■ **TASK ITEM**
Copy word for word, please, the lines of the entries below running from the one containing "by rewrite !Forall_app" to the one containing "under that key, with", both ends included.

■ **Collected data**
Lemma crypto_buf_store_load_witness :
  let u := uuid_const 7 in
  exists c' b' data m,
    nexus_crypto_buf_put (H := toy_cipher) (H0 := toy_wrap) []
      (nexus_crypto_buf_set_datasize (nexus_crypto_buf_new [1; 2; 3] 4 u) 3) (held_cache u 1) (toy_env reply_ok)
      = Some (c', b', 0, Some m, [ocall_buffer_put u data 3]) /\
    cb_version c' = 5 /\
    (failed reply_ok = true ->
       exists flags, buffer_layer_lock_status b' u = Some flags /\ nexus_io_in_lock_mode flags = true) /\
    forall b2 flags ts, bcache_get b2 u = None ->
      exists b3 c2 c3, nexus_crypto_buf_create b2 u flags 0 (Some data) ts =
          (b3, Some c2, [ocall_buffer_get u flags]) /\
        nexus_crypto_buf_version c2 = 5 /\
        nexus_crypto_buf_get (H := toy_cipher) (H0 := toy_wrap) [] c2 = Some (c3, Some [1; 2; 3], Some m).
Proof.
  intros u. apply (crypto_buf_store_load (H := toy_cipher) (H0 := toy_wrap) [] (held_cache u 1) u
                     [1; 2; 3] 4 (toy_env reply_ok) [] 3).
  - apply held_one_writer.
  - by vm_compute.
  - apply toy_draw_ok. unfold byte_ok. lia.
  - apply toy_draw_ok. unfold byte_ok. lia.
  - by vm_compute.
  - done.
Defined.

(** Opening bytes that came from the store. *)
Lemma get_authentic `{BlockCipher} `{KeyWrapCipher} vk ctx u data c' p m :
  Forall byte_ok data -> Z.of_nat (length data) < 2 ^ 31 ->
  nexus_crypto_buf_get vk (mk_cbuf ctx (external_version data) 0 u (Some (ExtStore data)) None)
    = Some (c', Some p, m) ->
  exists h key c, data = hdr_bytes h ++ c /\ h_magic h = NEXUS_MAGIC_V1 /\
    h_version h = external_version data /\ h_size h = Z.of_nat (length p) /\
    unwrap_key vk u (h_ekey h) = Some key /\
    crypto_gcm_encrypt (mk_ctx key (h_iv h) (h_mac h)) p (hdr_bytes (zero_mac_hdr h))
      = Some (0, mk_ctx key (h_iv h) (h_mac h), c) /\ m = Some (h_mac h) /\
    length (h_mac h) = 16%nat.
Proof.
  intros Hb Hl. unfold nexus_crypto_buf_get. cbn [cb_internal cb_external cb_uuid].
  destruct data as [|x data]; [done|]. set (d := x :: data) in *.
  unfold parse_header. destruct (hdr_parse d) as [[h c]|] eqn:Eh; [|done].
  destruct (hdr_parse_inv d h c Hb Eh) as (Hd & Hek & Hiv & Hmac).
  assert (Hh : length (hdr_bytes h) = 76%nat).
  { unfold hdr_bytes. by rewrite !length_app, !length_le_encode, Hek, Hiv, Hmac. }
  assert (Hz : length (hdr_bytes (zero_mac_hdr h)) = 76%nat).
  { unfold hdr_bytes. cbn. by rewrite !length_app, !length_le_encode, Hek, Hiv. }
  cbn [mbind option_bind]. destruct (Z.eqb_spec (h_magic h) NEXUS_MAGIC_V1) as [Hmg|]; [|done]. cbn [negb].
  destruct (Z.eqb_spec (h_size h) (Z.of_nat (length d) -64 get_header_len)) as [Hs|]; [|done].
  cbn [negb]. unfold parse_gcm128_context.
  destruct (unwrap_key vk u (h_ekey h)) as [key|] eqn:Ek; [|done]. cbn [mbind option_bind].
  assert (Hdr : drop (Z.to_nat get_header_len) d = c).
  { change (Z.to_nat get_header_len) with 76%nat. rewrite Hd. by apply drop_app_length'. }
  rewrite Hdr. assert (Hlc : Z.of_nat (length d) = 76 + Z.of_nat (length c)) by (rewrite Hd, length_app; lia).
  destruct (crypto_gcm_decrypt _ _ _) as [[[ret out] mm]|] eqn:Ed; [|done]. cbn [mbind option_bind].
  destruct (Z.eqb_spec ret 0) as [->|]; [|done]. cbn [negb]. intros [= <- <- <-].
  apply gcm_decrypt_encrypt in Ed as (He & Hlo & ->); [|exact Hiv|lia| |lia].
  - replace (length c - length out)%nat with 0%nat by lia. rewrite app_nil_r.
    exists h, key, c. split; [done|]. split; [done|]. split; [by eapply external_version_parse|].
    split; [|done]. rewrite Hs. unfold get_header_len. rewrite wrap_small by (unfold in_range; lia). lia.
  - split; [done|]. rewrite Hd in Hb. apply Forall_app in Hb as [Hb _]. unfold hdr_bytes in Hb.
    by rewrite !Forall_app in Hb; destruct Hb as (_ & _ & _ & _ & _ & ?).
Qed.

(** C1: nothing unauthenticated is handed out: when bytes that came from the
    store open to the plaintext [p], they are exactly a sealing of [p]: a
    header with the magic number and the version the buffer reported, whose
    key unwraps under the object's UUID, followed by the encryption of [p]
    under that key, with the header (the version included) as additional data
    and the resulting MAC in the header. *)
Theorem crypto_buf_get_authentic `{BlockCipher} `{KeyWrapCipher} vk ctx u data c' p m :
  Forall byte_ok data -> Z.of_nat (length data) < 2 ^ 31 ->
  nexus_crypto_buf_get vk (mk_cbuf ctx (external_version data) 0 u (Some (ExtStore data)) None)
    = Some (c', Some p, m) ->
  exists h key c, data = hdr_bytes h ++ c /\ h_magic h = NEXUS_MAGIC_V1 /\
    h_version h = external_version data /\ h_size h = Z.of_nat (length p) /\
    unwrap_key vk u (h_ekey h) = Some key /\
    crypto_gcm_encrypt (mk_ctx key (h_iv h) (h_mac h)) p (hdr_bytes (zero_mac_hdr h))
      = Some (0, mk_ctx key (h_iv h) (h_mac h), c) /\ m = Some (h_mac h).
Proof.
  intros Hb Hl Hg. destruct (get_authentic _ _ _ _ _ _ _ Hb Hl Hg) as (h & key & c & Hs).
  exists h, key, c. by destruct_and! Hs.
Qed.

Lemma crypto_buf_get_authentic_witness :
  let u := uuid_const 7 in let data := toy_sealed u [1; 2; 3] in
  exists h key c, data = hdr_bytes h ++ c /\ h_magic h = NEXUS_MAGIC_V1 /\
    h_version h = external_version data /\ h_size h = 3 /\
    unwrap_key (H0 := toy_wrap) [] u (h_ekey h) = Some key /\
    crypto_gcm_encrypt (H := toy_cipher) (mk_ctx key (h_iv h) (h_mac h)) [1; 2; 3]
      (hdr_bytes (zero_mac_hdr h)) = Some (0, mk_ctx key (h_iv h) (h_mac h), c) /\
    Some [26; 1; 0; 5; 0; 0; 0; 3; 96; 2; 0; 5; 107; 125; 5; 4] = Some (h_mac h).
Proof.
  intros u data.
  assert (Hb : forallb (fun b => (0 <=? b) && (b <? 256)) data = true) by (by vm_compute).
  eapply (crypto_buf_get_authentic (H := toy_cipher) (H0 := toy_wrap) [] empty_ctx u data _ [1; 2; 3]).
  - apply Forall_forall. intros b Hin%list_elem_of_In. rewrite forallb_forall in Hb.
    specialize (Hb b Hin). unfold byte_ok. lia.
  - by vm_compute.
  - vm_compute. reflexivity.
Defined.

■ **EXERCISE OUTPUT**
    by rewrite !Forall_app in Hb; destruct Hb as (_ & _ & _ & _ & _ & ?).
Qed.

(** C1: nothing unauthenticated is handed out: when bytes that came from the
    store open to the plaintext [p], they are exactly a sealing of [p]: a
    header with the magic number and the version the buffer reported, whose
    key unwraps under the object's UUID, followed by the encryption of [p]
    under that key, with the header (the version included) as additional data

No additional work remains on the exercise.